WORK ITEM
The expected answer is a copy of every line in the listing that has the word "UploadIo".

DATA FOR PROCESSING
== Segment start ==
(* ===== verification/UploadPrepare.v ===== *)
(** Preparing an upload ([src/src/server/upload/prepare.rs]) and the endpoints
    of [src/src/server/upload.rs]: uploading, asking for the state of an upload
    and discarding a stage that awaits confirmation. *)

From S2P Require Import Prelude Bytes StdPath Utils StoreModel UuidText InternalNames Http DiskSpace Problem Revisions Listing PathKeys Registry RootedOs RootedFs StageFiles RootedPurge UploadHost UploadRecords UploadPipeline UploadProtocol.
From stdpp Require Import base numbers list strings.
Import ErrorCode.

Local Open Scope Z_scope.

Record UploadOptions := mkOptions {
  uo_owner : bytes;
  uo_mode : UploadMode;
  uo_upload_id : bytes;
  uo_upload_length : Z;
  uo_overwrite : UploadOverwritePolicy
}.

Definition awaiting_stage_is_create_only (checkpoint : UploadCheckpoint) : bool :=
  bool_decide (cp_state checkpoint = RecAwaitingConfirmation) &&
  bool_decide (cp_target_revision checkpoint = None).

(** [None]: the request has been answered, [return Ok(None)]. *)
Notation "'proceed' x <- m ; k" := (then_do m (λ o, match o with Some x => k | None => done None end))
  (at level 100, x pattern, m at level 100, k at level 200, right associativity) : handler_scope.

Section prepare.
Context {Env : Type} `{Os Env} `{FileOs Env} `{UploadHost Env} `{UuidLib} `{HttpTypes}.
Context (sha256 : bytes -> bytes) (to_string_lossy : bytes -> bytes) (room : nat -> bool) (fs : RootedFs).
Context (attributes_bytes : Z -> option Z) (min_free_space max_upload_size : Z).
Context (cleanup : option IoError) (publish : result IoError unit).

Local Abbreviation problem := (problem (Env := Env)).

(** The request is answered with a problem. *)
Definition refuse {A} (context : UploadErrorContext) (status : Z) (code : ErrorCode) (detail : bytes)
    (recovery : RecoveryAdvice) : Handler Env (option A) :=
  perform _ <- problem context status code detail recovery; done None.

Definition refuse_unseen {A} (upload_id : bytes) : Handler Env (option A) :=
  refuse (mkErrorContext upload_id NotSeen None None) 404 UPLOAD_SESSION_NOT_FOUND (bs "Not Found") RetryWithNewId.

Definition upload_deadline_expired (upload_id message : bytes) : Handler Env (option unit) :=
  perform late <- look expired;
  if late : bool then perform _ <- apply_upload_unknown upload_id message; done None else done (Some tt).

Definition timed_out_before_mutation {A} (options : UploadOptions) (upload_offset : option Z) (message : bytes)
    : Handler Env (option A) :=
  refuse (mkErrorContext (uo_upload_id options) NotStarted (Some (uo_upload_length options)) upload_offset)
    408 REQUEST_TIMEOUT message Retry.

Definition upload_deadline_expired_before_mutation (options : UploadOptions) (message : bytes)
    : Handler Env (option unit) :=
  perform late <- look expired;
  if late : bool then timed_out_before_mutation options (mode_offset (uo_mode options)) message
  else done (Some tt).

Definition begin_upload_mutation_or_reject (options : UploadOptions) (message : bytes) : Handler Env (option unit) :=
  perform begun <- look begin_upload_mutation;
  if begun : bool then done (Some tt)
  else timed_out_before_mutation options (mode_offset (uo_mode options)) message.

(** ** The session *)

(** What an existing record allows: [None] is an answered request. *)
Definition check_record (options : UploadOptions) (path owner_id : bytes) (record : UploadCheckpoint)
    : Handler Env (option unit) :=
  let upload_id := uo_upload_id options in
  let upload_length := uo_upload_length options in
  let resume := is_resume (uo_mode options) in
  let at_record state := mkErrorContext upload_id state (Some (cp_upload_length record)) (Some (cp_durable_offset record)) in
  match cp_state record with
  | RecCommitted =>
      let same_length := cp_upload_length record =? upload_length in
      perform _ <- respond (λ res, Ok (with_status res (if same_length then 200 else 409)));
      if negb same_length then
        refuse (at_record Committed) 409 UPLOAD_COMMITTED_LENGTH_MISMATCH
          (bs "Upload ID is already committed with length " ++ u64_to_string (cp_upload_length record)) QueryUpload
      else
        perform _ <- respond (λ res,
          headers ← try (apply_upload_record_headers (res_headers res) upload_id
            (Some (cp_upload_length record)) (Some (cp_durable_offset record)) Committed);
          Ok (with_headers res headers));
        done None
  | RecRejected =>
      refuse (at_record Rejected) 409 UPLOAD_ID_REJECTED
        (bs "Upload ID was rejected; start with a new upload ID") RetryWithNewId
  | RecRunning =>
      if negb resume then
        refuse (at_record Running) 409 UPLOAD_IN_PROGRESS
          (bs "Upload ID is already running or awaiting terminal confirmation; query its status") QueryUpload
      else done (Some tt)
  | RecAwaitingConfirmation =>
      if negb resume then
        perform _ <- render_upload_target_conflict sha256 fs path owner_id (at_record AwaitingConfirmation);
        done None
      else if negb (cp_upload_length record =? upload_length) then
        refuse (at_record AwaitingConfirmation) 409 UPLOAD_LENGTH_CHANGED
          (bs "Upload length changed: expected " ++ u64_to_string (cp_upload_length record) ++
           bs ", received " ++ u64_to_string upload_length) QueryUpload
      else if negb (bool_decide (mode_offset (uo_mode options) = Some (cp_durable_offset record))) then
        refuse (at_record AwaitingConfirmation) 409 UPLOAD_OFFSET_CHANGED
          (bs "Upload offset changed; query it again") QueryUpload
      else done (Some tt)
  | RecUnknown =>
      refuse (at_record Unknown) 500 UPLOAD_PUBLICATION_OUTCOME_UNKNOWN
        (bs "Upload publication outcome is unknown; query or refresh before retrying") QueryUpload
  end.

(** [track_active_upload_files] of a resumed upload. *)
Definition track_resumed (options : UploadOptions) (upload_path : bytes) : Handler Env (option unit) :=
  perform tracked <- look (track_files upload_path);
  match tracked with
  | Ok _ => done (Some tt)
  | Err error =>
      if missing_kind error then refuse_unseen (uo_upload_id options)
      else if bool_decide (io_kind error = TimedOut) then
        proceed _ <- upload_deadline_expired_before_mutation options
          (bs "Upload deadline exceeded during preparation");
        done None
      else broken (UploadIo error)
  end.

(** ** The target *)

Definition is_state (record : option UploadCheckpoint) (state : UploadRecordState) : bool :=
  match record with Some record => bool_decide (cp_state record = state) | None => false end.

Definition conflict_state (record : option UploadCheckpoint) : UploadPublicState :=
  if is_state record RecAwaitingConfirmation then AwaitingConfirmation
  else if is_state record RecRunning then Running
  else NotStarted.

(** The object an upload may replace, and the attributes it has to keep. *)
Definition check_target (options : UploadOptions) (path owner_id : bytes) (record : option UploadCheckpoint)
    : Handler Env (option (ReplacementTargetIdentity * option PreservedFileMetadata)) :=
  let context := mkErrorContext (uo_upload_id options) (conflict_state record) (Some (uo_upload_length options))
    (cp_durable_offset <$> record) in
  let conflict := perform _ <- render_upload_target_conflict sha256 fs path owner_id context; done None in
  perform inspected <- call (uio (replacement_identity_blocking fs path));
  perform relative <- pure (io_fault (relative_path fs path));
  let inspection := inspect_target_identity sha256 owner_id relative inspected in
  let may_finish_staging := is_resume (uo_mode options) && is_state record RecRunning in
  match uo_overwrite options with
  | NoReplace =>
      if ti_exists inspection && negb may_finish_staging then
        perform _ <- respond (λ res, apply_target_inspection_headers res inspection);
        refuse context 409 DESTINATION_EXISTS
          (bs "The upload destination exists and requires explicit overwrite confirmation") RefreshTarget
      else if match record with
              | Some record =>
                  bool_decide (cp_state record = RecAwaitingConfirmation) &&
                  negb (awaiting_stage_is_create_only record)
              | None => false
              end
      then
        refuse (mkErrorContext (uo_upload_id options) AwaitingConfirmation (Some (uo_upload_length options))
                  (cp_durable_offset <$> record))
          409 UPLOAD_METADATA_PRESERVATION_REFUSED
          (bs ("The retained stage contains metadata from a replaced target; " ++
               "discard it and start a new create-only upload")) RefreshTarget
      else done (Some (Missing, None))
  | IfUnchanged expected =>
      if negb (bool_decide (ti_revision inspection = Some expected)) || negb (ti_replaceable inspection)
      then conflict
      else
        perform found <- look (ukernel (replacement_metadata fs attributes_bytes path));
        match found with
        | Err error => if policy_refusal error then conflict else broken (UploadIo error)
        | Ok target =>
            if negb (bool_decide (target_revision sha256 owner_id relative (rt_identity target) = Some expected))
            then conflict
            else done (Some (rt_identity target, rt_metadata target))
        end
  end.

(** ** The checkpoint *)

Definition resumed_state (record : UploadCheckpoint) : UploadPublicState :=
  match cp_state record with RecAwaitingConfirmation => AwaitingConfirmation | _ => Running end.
== Segment end ==
OUTPUT OF THE TASK
      else broken (UploadIo error)
        | Err error => if policy_refusal error then conflict else broken (UploadIo error)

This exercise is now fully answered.